EXERCISE DESCRIPTION » Once the line containing "[] => Some st" has been written out, stop; until then, restate each line of the entries below word for word from the first.

Records from a data collection

....

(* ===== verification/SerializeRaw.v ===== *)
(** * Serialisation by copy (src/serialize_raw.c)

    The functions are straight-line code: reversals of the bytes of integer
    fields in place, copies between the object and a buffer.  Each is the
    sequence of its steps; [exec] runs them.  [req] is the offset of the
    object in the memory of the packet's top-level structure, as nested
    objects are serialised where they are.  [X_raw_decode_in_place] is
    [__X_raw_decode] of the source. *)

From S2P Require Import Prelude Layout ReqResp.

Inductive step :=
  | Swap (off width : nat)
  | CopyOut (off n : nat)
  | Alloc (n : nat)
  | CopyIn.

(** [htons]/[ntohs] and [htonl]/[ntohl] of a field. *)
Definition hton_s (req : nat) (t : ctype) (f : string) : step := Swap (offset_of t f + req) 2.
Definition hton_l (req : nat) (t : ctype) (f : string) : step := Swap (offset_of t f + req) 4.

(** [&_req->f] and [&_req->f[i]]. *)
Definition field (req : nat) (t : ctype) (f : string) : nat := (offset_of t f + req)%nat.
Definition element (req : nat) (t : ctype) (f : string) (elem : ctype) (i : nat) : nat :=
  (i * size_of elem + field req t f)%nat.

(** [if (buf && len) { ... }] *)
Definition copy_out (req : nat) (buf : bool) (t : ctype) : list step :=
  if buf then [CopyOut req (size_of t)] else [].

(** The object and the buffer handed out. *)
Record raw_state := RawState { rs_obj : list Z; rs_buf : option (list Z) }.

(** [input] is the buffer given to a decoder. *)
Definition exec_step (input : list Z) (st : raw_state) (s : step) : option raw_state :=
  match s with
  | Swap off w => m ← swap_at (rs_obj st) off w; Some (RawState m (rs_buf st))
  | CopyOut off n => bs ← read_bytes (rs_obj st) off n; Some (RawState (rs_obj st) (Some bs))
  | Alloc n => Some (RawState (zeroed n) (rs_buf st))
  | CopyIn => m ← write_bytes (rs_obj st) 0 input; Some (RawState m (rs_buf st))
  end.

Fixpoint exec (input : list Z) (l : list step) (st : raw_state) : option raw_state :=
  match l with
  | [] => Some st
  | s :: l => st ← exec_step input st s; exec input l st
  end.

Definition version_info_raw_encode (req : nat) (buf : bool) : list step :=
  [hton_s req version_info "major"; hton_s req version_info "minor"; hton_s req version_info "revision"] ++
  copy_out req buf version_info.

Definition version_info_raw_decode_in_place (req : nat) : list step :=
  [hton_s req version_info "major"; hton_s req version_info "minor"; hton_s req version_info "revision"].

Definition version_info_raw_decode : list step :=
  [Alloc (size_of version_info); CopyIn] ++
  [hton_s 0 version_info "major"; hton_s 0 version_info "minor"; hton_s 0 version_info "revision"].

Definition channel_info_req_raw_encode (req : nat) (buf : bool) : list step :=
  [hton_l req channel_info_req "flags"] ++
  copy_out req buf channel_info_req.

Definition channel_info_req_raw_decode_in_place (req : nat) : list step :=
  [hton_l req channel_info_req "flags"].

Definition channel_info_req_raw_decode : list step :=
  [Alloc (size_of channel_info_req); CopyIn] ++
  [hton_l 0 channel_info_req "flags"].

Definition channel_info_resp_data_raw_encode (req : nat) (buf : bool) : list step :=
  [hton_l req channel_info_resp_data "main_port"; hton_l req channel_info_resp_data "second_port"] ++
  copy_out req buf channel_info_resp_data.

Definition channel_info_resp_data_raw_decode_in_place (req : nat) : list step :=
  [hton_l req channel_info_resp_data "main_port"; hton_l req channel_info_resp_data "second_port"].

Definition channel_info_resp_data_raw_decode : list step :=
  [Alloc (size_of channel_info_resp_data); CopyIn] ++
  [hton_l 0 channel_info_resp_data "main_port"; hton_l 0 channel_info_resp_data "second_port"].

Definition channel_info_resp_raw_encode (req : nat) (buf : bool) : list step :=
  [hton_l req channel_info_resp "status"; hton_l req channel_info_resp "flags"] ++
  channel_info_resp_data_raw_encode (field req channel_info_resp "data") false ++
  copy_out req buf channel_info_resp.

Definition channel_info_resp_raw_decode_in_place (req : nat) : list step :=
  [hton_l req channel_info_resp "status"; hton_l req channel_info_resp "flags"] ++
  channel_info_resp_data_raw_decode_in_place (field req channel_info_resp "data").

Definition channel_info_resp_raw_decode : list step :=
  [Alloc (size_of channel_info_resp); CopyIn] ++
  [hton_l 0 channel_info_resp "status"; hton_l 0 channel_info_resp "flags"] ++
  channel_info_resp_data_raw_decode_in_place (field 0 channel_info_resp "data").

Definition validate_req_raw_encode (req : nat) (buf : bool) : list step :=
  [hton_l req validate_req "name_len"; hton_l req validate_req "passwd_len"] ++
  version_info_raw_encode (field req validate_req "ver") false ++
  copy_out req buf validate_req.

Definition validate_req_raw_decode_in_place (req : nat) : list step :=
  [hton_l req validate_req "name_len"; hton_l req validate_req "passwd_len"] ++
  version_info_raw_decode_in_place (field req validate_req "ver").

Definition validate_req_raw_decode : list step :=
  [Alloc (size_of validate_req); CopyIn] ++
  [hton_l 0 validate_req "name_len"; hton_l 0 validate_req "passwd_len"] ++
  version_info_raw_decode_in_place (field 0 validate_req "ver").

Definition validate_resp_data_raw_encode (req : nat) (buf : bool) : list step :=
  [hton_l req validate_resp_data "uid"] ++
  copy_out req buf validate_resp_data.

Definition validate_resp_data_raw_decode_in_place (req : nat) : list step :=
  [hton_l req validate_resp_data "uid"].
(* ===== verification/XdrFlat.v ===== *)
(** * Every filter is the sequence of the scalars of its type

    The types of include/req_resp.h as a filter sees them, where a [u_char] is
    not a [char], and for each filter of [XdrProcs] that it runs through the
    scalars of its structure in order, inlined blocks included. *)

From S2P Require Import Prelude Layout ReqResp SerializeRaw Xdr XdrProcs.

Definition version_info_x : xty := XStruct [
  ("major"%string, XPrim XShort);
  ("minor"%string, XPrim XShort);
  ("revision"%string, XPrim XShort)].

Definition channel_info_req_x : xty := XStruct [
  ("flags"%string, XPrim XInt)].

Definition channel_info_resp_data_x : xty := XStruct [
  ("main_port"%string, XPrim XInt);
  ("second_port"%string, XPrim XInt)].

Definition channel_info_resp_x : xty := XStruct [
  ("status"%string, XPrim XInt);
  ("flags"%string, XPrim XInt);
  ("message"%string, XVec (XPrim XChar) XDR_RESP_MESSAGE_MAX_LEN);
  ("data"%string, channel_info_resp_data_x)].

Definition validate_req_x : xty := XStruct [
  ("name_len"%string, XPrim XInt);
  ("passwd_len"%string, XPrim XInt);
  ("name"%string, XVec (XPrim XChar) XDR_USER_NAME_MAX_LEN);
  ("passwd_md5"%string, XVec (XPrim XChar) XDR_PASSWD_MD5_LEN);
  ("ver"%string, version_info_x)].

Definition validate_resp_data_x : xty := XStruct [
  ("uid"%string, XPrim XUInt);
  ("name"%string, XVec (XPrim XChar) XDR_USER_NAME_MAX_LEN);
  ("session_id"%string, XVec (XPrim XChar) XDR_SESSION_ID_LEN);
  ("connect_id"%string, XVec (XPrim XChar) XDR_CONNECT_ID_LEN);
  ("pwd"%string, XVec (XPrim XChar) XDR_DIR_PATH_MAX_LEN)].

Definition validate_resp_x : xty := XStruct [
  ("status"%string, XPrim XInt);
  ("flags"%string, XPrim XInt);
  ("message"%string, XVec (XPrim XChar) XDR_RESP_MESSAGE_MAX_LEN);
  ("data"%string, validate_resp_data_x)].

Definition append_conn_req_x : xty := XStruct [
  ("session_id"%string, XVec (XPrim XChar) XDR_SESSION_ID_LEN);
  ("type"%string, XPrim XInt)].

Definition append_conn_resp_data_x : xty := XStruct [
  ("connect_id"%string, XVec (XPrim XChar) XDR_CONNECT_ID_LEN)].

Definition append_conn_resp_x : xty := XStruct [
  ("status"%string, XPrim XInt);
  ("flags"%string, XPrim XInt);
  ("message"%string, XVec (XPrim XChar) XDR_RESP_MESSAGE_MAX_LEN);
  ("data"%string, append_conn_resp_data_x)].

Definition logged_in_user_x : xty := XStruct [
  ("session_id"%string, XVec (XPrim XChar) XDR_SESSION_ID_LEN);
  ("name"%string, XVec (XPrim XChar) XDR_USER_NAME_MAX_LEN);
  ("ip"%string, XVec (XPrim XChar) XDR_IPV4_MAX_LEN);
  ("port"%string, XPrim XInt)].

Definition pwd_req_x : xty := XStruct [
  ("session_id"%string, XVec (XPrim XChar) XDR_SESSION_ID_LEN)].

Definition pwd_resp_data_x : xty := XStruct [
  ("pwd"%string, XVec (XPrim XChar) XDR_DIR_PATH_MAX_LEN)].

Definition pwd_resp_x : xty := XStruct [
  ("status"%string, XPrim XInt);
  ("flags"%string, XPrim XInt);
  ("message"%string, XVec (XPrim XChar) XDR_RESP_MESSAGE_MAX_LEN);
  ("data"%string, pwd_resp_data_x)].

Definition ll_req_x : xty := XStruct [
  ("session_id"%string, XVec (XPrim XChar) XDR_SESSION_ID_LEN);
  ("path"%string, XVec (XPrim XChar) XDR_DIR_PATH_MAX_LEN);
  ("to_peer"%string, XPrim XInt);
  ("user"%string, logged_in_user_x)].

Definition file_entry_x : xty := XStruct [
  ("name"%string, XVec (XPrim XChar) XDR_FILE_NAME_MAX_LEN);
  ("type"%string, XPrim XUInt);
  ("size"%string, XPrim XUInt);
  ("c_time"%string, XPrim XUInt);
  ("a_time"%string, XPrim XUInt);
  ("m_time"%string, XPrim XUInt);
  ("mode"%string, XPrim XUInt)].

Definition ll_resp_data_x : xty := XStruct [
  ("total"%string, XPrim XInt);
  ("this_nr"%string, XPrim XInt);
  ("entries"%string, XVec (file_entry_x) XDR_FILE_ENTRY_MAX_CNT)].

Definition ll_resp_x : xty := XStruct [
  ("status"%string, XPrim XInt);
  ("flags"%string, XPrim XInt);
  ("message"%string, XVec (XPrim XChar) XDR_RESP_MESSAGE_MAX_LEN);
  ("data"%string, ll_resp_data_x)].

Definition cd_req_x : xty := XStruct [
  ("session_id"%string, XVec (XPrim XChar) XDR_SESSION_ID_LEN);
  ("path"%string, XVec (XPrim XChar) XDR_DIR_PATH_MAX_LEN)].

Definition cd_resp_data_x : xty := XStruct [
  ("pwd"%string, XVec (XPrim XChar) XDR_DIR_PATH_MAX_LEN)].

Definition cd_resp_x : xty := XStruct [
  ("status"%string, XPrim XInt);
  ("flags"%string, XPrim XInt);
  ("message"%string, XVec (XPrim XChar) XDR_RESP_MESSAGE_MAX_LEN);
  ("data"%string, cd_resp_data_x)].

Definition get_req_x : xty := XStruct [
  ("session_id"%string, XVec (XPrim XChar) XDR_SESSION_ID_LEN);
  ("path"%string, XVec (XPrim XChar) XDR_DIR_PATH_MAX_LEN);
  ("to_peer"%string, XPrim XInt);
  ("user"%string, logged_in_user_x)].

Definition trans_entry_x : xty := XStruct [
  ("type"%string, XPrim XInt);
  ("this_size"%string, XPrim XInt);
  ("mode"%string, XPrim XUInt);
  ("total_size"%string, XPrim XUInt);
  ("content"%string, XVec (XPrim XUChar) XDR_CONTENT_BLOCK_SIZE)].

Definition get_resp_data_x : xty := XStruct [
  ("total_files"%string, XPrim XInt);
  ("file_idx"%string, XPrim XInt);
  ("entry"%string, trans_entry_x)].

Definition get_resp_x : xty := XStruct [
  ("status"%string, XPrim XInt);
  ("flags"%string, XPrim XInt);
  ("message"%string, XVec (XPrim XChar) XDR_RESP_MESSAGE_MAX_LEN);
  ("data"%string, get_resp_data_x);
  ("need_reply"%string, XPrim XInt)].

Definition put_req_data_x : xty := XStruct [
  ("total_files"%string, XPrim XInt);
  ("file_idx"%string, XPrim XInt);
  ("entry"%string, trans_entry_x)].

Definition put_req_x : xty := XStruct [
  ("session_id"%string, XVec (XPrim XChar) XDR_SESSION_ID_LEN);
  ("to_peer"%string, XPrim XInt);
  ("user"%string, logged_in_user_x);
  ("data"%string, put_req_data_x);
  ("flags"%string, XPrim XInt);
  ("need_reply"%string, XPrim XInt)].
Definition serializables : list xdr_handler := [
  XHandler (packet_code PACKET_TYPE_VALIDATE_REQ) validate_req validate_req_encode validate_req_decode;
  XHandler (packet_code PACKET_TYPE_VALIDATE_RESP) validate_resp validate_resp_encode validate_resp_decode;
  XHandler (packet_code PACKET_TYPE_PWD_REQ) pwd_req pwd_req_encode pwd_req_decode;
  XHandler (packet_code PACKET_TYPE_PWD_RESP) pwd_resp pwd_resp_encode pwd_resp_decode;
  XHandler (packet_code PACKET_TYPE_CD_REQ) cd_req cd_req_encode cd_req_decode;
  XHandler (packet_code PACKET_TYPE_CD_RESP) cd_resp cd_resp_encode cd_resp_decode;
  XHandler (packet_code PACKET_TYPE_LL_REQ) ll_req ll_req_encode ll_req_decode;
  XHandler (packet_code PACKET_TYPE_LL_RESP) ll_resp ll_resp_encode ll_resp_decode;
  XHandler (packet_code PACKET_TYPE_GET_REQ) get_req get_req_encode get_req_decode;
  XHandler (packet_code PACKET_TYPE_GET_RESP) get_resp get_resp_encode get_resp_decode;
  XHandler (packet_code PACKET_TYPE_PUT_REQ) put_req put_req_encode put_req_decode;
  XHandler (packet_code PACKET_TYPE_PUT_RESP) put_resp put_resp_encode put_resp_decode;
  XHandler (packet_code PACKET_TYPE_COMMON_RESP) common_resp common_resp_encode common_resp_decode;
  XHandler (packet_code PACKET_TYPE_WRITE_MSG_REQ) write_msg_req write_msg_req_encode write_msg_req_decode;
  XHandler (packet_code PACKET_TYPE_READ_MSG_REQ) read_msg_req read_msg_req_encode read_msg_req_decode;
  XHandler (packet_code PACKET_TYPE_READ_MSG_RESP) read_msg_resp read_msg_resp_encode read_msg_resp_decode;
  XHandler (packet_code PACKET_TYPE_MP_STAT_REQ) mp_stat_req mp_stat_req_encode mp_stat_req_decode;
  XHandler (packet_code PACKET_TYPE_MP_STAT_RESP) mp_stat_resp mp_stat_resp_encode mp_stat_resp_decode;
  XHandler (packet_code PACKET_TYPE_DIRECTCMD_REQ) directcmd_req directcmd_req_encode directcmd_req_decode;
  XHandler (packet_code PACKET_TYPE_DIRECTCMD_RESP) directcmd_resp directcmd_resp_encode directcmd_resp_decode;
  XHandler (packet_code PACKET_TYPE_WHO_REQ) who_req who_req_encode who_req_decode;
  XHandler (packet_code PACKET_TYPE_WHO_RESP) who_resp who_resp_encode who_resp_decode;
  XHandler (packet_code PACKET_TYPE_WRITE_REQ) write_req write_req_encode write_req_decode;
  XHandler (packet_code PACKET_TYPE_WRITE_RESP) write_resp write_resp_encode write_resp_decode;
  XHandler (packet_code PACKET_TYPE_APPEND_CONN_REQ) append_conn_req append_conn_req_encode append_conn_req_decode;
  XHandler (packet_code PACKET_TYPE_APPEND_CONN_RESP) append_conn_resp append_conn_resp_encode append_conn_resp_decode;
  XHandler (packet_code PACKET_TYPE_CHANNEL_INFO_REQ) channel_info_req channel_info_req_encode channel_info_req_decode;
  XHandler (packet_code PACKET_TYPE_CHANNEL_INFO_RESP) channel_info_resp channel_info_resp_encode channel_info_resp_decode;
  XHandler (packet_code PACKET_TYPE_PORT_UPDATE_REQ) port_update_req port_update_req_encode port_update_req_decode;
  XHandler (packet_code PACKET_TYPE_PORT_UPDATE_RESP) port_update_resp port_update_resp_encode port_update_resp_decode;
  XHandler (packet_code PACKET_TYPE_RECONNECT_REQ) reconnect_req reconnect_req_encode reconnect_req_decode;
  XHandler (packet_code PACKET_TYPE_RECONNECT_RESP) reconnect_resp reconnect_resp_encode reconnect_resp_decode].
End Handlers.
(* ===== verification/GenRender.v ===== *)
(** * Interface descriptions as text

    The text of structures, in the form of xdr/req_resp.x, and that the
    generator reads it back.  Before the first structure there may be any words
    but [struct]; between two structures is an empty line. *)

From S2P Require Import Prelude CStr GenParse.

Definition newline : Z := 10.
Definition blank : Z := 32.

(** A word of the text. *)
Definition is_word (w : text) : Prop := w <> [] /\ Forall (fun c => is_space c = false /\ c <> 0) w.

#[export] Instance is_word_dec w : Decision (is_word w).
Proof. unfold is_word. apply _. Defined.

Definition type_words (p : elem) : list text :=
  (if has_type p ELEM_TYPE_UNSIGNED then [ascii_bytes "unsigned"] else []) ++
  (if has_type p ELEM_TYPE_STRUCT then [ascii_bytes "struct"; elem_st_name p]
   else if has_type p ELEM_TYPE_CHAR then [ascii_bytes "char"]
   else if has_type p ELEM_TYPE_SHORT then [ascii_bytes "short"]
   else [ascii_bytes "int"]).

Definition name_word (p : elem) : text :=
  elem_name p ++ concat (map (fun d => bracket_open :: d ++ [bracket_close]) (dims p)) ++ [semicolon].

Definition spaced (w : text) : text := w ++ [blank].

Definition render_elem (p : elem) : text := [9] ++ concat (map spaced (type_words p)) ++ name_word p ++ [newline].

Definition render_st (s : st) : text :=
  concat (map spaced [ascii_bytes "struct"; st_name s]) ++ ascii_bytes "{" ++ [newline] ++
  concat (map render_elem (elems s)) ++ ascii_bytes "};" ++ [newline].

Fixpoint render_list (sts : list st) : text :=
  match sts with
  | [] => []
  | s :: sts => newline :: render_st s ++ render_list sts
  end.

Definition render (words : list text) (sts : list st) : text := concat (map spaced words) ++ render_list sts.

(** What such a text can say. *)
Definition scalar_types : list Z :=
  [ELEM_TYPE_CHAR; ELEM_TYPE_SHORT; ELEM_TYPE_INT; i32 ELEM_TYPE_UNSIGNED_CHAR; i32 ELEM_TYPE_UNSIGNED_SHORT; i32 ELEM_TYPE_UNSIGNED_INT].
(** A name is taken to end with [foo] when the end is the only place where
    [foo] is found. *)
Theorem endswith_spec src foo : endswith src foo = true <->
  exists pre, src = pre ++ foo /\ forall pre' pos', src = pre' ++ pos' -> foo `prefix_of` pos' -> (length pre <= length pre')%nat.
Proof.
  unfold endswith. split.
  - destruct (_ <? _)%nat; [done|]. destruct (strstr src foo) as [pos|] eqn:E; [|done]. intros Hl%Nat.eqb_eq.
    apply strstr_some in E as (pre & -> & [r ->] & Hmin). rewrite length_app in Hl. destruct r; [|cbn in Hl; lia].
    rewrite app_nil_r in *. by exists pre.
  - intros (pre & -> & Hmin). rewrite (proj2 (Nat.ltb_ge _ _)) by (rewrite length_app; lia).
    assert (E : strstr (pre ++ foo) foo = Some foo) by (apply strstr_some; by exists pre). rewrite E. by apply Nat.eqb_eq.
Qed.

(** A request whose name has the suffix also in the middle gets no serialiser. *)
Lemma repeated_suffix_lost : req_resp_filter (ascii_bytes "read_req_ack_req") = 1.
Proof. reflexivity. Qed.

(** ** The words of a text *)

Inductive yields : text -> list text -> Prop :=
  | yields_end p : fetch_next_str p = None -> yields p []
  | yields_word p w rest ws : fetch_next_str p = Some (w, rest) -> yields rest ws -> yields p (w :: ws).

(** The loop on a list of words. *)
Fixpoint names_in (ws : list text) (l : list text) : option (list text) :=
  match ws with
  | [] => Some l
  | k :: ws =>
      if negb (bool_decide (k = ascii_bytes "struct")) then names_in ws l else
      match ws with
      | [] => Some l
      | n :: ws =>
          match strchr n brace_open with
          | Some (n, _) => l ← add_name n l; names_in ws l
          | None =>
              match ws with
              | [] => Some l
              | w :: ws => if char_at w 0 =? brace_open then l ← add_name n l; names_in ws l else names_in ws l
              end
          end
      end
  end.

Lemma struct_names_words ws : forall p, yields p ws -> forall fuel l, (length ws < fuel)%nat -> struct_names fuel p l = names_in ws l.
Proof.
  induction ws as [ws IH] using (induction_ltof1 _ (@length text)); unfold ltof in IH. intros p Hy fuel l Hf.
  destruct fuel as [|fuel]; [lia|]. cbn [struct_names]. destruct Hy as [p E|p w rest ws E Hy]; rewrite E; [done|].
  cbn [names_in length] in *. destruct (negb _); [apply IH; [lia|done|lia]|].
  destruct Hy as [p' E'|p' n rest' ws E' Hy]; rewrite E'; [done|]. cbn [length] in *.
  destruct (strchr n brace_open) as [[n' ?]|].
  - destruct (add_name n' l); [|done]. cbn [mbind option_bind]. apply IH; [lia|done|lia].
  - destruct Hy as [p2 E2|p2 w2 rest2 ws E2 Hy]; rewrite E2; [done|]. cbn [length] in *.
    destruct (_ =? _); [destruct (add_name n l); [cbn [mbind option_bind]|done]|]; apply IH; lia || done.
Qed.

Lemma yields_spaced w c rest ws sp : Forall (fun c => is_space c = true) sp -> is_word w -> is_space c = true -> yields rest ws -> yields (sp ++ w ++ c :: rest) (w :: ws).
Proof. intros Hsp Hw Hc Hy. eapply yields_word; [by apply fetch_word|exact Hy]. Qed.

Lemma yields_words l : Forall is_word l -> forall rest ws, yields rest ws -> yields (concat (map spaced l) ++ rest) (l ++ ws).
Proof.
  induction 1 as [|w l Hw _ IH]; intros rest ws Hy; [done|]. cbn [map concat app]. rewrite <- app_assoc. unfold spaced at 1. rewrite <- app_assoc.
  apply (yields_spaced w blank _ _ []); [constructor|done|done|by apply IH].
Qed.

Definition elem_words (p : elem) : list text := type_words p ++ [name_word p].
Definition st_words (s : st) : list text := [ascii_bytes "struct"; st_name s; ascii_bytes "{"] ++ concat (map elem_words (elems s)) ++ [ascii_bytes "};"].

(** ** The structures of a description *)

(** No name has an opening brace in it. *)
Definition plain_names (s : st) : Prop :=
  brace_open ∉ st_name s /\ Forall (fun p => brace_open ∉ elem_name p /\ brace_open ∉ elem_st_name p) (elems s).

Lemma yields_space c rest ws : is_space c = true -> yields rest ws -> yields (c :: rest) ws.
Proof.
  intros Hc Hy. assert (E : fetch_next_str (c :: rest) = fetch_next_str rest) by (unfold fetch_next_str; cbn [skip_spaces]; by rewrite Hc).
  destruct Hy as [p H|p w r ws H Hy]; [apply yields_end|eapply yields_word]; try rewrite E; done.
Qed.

....

RESULT OF THE EXERCISE »
(* ===== verification/SerializeRaw.v ===== *)
(** * Serialisation by copy (src/serialize_raw.c)

    The functions are straight-line code: reversals of the bytes of integer
    fields in place, copies between the object and a buffer.  Each is the
    sequence of its steps; [exec] runs them.  [req] is the offset of the
    object in the memory of the packet's top-level structure, as nested
    objects are serialised where they are.  [X_raw_decode_in_place] is
    [__X_raw_decode] of the source. *)

From S2P Require Import Prelude Layout ReqResp.

Inductive step :=
  | Swap (off width : nat)
  | CopyOut (off n : nat)
  | Alloc (n : nat)
  | CopyIn.

(** [htons]/[ntohs] and [htonl]/[ntohl] of a field. *)
Definition hton_s (req : nat) (t : ctype) (f : string) : step := Swap (offset_of t f + req) 2.
Definition hton_l (req : nat) (t : ctype) (f : string) : step := Swap (offset_of t f + req) 4.

(** [&_req->f] and [&_req->f[i]]. *)
Definition field (req : nat) (t : ctype) (f : string) : nat := (offset_of t f + req)%nat.
Definition element (req : nat) (t : ctype) (f : string) (elem : ctype) (i : nat) : nat :=
  (i * size_of elem + field req t f)%nat.

(** [if (buf && len) { ... }] *)
Definition copy_out (req : nat) (buf : bool) (t : ctype) : list step :=
  if buf then [CopyOut req (size_of t)] else [].

(** The object and the buffer handed out. *)
Record raw_state := RawState { rs_obj : list Z; rs_buf : option (list Z) }.

(** [input] is the buffer given to a decoder. *)
Definition exec_step (input : list Z) (st : raw_state) (s : step) : option raw_state :=
  match s with
  | Swap off w => m ← swap_at (rs_obj st) off w; Some (RawState m (rs_buf st))
  | CopyOut off n => bs ← read_bytes (rs_obj st) off n; Some (RawState (rs_obj st) (Some bs))
  | Alloc n => Some (RawState (zeroed n) (rs_buf st))
  | CopyIn => m ← write_bytes (rs_obj st) 0 input; Some (RawState m (rs_buf st))
  end.

Fixpoint exec (input : list Z) (l : list step) (st : raw_state) : option raw_state :=
  match l with
  | [] => Some st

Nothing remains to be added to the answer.